[EXCERPTED RECORDS — start]

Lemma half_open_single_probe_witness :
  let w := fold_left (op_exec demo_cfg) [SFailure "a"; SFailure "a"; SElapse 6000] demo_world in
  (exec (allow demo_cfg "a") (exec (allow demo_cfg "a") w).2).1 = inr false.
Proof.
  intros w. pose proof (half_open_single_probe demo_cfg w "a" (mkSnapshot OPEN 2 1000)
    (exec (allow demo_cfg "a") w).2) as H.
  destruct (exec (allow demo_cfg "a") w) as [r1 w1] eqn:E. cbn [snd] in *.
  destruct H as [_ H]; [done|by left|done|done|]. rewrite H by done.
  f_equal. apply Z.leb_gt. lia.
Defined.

[EXCERPTED RECORDS — finish]
[EXCERPTED RECORDS — start]

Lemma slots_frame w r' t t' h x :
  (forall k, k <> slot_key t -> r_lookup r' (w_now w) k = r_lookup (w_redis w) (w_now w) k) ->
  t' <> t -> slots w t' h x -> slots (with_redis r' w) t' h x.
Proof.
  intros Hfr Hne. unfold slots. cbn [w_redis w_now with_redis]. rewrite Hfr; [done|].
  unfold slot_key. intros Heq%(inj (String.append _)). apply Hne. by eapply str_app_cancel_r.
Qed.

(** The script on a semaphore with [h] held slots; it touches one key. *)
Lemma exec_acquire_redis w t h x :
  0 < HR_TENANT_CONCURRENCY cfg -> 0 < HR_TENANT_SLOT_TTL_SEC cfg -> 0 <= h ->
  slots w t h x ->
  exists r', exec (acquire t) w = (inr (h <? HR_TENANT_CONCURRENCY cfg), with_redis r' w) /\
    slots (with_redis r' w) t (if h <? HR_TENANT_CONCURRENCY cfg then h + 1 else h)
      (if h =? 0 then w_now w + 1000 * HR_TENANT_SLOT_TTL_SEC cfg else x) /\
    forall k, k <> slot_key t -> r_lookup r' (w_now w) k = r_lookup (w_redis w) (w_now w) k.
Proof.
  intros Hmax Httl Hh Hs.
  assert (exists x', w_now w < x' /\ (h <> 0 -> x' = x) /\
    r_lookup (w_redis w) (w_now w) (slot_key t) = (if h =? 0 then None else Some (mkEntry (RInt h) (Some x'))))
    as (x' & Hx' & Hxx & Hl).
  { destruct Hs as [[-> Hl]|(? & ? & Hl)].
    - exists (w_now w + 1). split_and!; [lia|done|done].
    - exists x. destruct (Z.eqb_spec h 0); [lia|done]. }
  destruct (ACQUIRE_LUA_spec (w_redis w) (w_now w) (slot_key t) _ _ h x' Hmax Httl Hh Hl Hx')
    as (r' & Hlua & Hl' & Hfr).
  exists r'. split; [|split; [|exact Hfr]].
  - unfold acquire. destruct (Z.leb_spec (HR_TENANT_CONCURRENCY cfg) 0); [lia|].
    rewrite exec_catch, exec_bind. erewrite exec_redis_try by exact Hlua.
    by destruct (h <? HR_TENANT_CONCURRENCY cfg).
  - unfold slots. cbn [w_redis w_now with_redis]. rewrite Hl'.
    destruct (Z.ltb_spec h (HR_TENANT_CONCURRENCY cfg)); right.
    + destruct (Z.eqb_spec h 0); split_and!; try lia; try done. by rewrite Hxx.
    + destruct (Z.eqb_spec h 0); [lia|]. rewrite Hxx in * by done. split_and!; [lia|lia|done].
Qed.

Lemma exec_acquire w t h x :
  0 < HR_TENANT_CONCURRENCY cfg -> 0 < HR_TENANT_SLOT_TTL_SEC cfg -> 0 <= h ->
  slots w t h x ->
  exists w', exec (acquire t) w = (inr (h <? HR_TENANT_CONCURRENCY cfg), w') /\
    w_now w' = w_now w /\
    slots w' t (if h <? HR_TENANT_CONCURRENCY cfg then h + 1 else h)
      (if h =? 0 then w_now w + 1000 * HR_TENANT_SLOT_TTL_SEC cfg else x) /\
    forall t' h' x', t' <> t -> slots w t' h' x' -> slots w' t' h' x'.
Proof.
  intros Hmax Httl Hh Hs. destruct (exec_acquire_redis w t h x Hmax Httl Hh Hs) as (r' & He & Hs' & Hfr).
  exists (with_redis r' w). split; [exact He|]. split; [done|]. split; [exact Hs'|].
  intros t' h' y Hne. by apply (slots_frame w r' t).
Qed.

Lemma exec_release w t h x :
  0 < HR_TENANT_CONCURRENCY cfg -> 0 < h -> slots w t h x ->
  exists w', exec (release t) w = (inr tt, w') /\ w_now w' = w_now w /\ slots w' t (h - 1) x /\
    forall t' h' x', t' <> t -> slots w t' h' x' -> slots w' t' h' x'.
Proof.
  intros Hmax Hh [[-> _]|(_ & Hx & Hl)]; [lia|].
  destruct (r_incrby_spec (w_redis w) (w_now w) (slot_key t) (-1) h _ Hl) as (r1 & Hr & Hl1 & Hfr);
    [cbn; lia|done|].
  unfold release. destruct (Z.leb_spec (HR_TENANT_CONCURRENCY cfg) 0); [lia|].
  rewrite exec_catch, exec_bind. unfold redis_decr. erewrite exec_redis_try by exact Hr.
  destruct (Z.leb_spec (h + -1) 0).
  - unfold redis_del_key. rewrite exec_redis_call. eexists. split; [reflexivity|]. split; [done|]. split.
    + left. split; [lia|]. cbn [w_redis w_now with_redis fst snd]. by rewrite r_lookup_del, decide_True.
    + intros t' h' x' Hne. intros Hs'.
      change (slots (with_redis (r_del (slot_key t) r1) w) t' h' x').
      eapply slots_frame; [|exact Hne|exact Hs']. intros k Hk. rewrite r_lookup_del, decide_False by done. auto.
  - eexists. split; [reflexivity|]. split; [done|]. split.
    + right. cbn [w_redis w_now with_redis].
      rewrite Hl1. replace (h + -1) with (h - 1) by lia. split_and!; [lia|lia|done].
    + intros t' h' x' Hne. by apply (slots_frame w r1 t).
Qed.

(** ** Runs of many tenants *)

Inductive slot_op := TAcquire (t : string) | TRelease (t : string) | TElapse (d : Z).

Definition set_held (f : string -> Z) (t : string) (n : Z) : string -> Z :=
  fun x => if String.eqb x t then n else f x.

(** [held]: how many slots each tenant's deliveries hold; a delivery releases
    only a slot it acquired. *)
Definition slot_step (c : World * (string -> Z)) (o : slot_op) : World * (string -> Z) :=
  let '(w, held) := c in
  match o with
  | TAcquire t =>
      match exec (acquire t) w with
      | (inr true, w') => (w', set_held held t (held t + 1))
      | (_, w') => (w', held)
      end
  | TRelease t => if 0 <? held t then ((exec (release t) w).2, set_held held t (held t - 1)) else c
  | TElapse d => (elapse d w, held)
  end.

[EXCERPTED RECORDS — finish]
[EXCERPTED RECORDS — start]

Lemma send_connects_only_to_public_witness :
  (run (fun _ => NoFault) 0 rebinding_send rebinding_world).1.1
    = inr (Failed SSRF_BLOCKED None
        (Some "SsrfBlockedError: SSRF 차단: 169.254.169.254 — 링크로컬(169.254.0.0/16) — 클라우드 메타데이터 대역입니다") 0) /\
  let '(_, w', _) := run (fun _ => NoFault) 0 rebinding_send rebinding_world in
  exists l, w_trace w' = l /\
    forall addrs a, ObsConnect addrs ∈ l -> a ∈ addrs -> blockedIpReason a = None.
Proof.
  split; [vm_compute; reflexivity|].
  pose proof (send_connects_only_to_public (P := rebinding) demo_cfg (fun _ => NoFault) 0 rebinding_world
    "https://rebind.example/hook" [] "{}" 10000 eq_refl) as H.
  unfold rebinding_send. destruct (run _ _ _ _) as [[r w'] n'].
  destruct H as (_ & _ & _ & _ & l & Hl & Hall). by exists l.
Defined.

[EXCERPTED RECORDS — finish]

■ TASK TO COMPLETE ■
Copy out every line in the records where the word "Httl" is found.

■ RESULT OF THIS TASK ■
  intros Hmax Httl Hh Hs.
  destruct (ACQUIRE_LUA_spec (w_redis w) (w_now w) (slot_key t) _ _ h x' Hmax Httl Hh Hl Hx')
  intros Hmax Httl Hh Hs. destruct (exec_acquire_redis w t h x Hmax Httl Hh Hs) as (r' & He & Hs' & Hfr).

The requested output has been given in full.